Specifically, Okezie wanted an order of the court to compel the CBN to avail him information on the total cash and value of the properties recovered from Ibru, as well as the whereabouts of the money and properties recovered. 
Okezie, in the suit, is also seeking to know the part of the recovered cash and properties that have so far been returned to Oceanic Bank or the shareholders of the bank. 
Apart from seeking an order to compel CBN to publicise the total cost of the reforms in the banking sector championed by Sanusi, Okezie also wants to know in particular, the amount of legal fees paid to the law firms of Olaniwun Ajayi and Kola Awodein and company 
The applicant (Okezie) specifically seeks to know how much was paid in form of commission on Ibru’s assets to Olaniwun Ajayi. 
However, in a 12-paragraph counter-affidavit, the apex bank urged the court to reject the requests by the applicant.

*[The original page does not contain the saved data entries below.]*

(** * collecto.py: the Collecto stop sheet view

    A shallow embedding of [src/collecto.py]: the WFS lookup
    ([_fetch_collecto_feature_by_code]), the image download
    ([_download_image]), the ReportLab story ([_scaled_image_flowable],
    [_placeholder_box], [_build_pdf]) and the Django view ([info]).

    Conventions.
    - A Python [str] is a [string]; every character is read as the code
      point of the same number (0..255).
    - A Python [bytes] is a [list Byte.byte]; [Optional[bytes]] is an
      [option].
    - A Python [float] is a binary64 [float]; the arithmetic of the source
      is evaluated with the same rounding.
    - A decoded JSON document is a [value]; a [dict] is the list of its
      items in insertion order, and the first binding of a key is the one
      that counts.
    - A raised exception is the [Raise] case of [result]; network traffic
      is the [Get] node of [prog].
    - [requests] is the [Get] node together with [response] and
      [raise_for_status]; Django's refusal of a header value with a line
      break is [set_header]; what the view needs from Python's [repr],
      from Pillow and from ReportLab is the interface [Library]. *)

From Stdlib Require Import ZArith NArith List String Ascii Bool Lia Floats.
From Stdlib Require Import DecimalString.
Import ListNotations.

Set Warnings "-register-all,-inexact-float".

Local Open Scope list_scope.
Local Open Scope string_scope.

(* ================================================================= *)
(** ** Python strings *)

(** [str.isspace] on one character, for the code points below 256:
    TAB..CR, FS..US, SPACE, NEL and NBSP. *)
Definition isspace (c : ascii) : bool :=
  let n := N_of_ascii c in
  ((9 <=? n) && (n <=? 13) || (28 <=? n) && (n <=? 32)
   || (n =? 133) || (n =? 160))%N.

(** [s.lstrip()]: drop the leading run of whitespace. *)
Fixpoint lstrip (s : string) : string :=
  match s with
  | EmptyString => EmptyString
  | String c r => if isspace c then lstrip r else s
  end.

(** [s.rstrip()]: drop the trailing run of whitespace. *)
Fixpoint rstrip (s : string) : string :=
  match s with
  | EmptyString => EmptyString
  | String c r =>
      match rstrip r with
      | EmptyString => if isspace c then EmptyString else String c EmptyString
      | r' => String c r'
      end
  end.

(** [s.strip()]: CPython advances a left index over the leading
    whitespace, then a right index over the trailing whitespace. *)
Definition strip (s : string) : string := rstrip (lstrip s).

(** [str(n)] for an [int]. *)
Definition str_of_int (n : Z) : string := NilZero.string_of_int (Z.to_int n).

(** [s] holds a carriage return or a line feed. *)
Fixpoint has_newline (s : string) : bool :=
  match s with
  | EmptyString => false
  | String c r =>
      Ascii.eqb c "010"%char || Ascii.eqb c "013"%char || has_newline r
  end.

(** The double quote character. *)
Definition dquote : string := String "034"%char EmptyString.

(** The one-character strings of [s], as [iter(s)] yields them. *)
Fixpoint chars (s : string) : list string :=
  match s with
  | EmptyString => []
  | String c r => String c EmptyString :: chars r
  end.

(* ================================================================= *)
(** ** Exceptions and results *)

(** The exception classes the view can meet.  [HTTPError] is
    [requests.HTTPError]; the view tells it apart from every other
    [Exception]. *)
Inductive exn_class : Type :=
| HTTPError | ConnectionError | Timeout | JSONDecodeError
| AttributeError | TypeError | ValueError | BadHeaderError | OtherException.

(** An exception: its class and [str(e)]. *)
Record exn : Type := Exn { exn_cls : exn_class; exn_str : string }.

Inductive result (A : Type) : Type :=
| Ok (a : A)
| Raise (e : exn).
Arguments Ok {A} a.
Arguments Raise {A} e.

Definition rbind {A B} (r : result A) (k : A -> result B) : result B :=
  match r with
  | Ok a => k a
  | Raise e => Raise e
  end.

Declare Scope result_scope.
Delimit Scope result_scope with result.
Notation "x <- r ;; k" := (rbind r (fun x => k))
  (at level 61, r at next level, right associativity) : result_scope.

Notation "r ;; k" := (rbind r (fun _ => k))
  (at level 61, right associativity) : result_scope.

Definition is_HTTPError (e : exn) : bool :=
  match exn_cls e with HTTPError => true | _ => false end.

(* ================================================================= *)
(** ** Python values *)

(** What [json.loads] builds. *)
Inductive value : Type :=
| PyNone
| PyBool (b : bool)
| PyInt (n : Z)
| PyFloat (x : float)
| PyStr (s : string)
| PyList (items : list value)
| PyDict (fields : list (string * value)).

Definition dict : Type := list (string * value).

(** [type(v).__name__]. *)
Definition type_name (v : value) : string :=
  match v with
  | PyNone => "NoneType"
  | PyBool _ => "bool"
  | PyInt _ => "int"
  | PyFloat _ => "float"
  | PyStr _ => "str"
  | PyList _ => "list"
  | PyDict _ => "dict"
  end.

(** [bool(v)]. *)
Definition truthy (v : value) : bool :=
  match v with
  | PyNone => false
  | PyBool b => b
  | PyInt n => negb (n =? 0)%Z
  | PyFloat x => negb (x =? 0)%float
  | PyStr s => negb (s =? "")
  | PyList l => match l with [] => false | _ => true end
  | PyDict d => match d with [] => false | _ => true end
  end.

(** [a or b]. *)
Definition py_or (a b : value) : value := if truthy a then a else b.

(** [d[k]] when present. *)
Fixpoint lookup (k : string) (d : dict) : option value :=
  match d with
  | [] => None
  | (k', v) :: rest => if k' =? k then Some v else lookup k rest
  end.

(** [d.get(k, default)] on a [dict]. *)
Definition dict_get (d : dict) (k : string) (default : value) : value :=
  match lookup k d with
  | Some v => v
  | None => default
  end.

(** [v.get(k, default)] on any value: only a [dict] has the method. *)
Definition py_get (v : value) (k : string) (default : value) : result value :=
  match v with
  | PyDict d => Ok (dict_get d k default)
  | _ => Raise (Exn AttributeError
                  ("'" ++ type_name v ++ "' object has no attribute 'get'"))
  end.

(** The items a [for] loop over [v] visits: the elements of a list, the
    keys of a dict, the characters of a string; anything else is not
    iterable. *)
Definition py_iter (v : value) : result (list value) :=
  match v with
  | PyList l => Ok l
  | PyDict d => Ok (map (fun kv => PyStr (fst kv)) d)
  | PyStr s => Ok (map PyStr (chars s))
  | _ => Raise (Exn TypeError ("'" ++ type_name v ++ "' object is not iterable"))
  end.
(** * TinyPNG batch compressor: the retry-queue engine, verified

    A shallow embedding of the two programs of the repository:

    - [Cli]: the command-line tool (index.js, version 1.2.0), with its
      normal pass, its failed-files directory and its recovery pass;
    - [Ext]: the VS Code extension (extension.js, version 1.0.0), which has
      the same worker pool and retry loop but no failed-files directory.

    What is modelled and how:

    - paths are absolute POSIX paths, kept as the list of their segments;
      [path_join], [path_relative], [path_dirname], [path_basename] and
      [path_extname] follow Node's [path] module on that representation;
    - the file system is a tree of directories and files; every [fs] call of
      the sources is a function on that tree that returns a value or throws;
    - the three HTTP calls of one compression attempt are the transform
      adapter: an arbitrary function of the file, the attempt number and the
      uploaded bytes (the network is outside the program);
    - [async] functions run cooperatively: a worker runs until its next
      [await], and the event loop picks which suspended worker resumes.  The
      pool is a state machine over the shared queue, the shared result object
      and the file system; the order of resumptions is an arbitrary schedule;
    - every run of the [try] block of [compressImageWorker], every start
      of a scan of a directory tree and every console line is recorded in a
      trace.

    Counters of the configuration ([MAX_RETRIES], [MAX_CONCURRENT]) are
    natural numbers.  Percentages, which the sources compute in floating
    point, and the progress bar are left out. *)

From stdpp Require Import base list strings.
From Equations Require Import Equations.
From Stdlib Require Import Ascii Lia ZArith.
From Stdlib.Strings Require Import Byte.

(** ** Strings *)

(** [String.prototype.toLowerCase] on the ASCII range.  Code units outside
    A..Z are left as they are; none of the supported extensions contains a
    letter that a non-ASCII code unit lowercases to. *)
Definition lower_ascii (c : ascii) : ascii :=
  let n := nat_of_ascii c in
  if Nat.leb 65 n && Nat.leb n 90 then ascii_of_nat (n + 32) else c.

Fixpoint toLowerCase (s : string) : string :=
  match s with
  | EmptyString => EmptyString
  | String c s' => String (lower_ascii c) (toLowerCase s')
  end.

(** [s.startsWith('.')] *)
Definition startsWithDot (s : string) : bool :=
  match s with
  | String "."%char _ => true
  | _ => false
  end.

(** The suffix of [s] that starts at its last dot, if it has a dot. *)
Fixpoint from_last_dot (s : string) : option string :=
  match s with
  | EmptyString => None
  | String c s' =>
      match from_last_dot s' with
      | Some e => Some e
      | None => if decide (c = "."%char) then Some s else None
      end
  end.

(** ** Paths *)

Definition path := list string.
Lemma includes_star_stars s : includes s "*" = true <-> 0 < stars s.
Proof.
  induction s as [|c s IH]; [simpl; split; [done|lia]|].
  rewrite includes_star_cons. cbn [stars].
  rewrite orb_true_iff, bool_decide_eq_true, IH.
  case_decide; [split; [lia|by left]|].
  split; [intros [?|?]; [done|lia]|right; lia].
Qed.

Lemma lowerChar_star c : lowerChar c = STAR <-> c = STAR.
Proof.
  destruct c as [[] [] [] [] [] [] [] []]; vm_compute; split; congruence.
Qed.

Lemma isWhiteSpace_star c : isWhiteSpace c = true -> c <> STAR.
Proof. by intros H ->. Qed.

Lemma stars_toLowerCase s : stars (toLowerCase s) = stars s.
Proof.
  induction s as [|c s IH]; [done|]. simpl. rewrite IH. f_equal.
  destruct (decide (c = STAR)) as [->|Hne]; [done|].
  rewrite decide_False; [done|]. by rewrite lowerChar_star.
Qed.

Lemma stars_trimStart s : stars (trimStart s) = stars s.
Proof.
  induction s as [|c s IH]; [done|]. simpl.
  destruct (isWhiteSpace c) eqn:Hws; [|done].
  rewrite IH. apply isWhiteSpace_star in Hws. by rewrite decide_False.
Qed.

Lemma stars_trimEnd s : stars (trimEnd s) = stars s.
Proof.
  induction s as [|c s IH]; [done|]. simpl.
  destruct (trimEnd s) as [|c' t] eqn:Ht.
  - rewrite <- IH. destruct (isWhiteSpace c) eqn:Hws; simpl; [|lia].
    apply isWhiteSpace_star in Hws. by rewrite decide_False.
  - by rewrite <- IH.
Qed.

Lemma stars_trim s : stars (trim s) = stars s.
Proof. unfold trim. by rewrite stars_trimEnd, stars_trimStart. Qed.

(** Removing one ["*."] removes exactly one wildcard unit, if any. *)
Lemma stars_replace s : stars s <= S (stars (replace s "*." "")).
Proof.
  induction s as [|c s IH]; [simpl; lia|].
  cbn [replace]. destruct (startsWith (String c s) "*.") eqn:Hp.
  - destruct s as [|c' s]; [by rewrite startsWith_cons, andb_false_r in Hp|].
    rewrite !startsWith_cons in Hp.
    apply andb_true_iff in Hp as [Hc%bool_decide_eq_true Hp].
    apply andb_true_iff in Hp as [Hc'%bool_decide_eq_true _].
    subst c c'. reflexivity.
  - cbn [stars]. lia.
Qed.

Lemma stars_normalizeName n : stars n <= S (stars (normalizeName n)).
Proof.
  unfold normalizeName. rewrite stars_toLowerCase, stars_trim.
  apply stars_replace.
Qed.

(** A leading marker is the first occurrence, so it is the one removed. *)
Lemma replace_leading_marker s : replace ("*." +:+ s) "*." "" = s.
Proof. by destruct s. Qed.

End Wildcards.

(** ** The insertion-ordered set *)

Section SetFacts.

Lemma elem_of_set_add s x y : y ∈ set_add s x <-> y ∈ s \/ y = x.
Proof.
  unfold set_add. case_decide as Hin.
  - split; [by left|]. intros [?| ->]; done.
  - rewrite elem_of_app, list_elem_of_singleton. done.
Qed.

Lemma NoDup_set_add s x : NoDup s -> NoDup (set_add s x).
Proof.
  intros Hs. unfold set_add. case_decide as Hin; [done|].
  apply NoDup_app. split_and!; [done| |apply NoDup_singleton].
  intros y Hy ->%list_elem_of_singleton. done.
Qed.

Lemma elem_of_foldl_set_add acc xs y :
  y ∈ foldl set_add acc xs <-> y ∈ acc \/ y ∈ xs.
Proof.
  revert acc. induction xs as [|x xs IH]; intros acc; simpl.
  - rewrite elem_of_nil. tauto.
  - rewrite IH, elem_of_set_add, elem_of_cons. tauto.
Qed.

Lemma NoDup_foldl_set_add acc xs : NoDup acc -> NoDup (foldl set_add acc xs).
Proof.
  revert acc. induction xs as [|x xs IH]; intros acc Hacc; simpl; [done|].
  by apply IH, NoDup_set_add.
Qed.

In the counter-affidavit deposed to by one Chiaka Mogaha, the CBN urged the court to reject the applicant’s request because the information sought relates to the contractual relationship and negotiation between it, the legal practitioners and other professionals engaged by the apex bank. 
CBN noted that the disclosure of the information would interfere with the contracts and negotiations between it and the professionals engaged, adding that there is already a momentous condition of service that the details of remuneration “shall never be disclosed to any third party.” 
Responding, Okezie stressed that the apex bank had only laboured in vain to avoid the clear duty imposed on it under the Freedom of Information (FOI) Act to disclose payments it has made to consultants and professionals.
While citing Sections 2 (3) (d) (v) and 2 (4) of the FOI Act, the applicant stated that those sections even require the CBN, as a public institution, to publish and disseminate widely “information relating to the receipt or expenditure of public or other funds of the institution,” without prompting.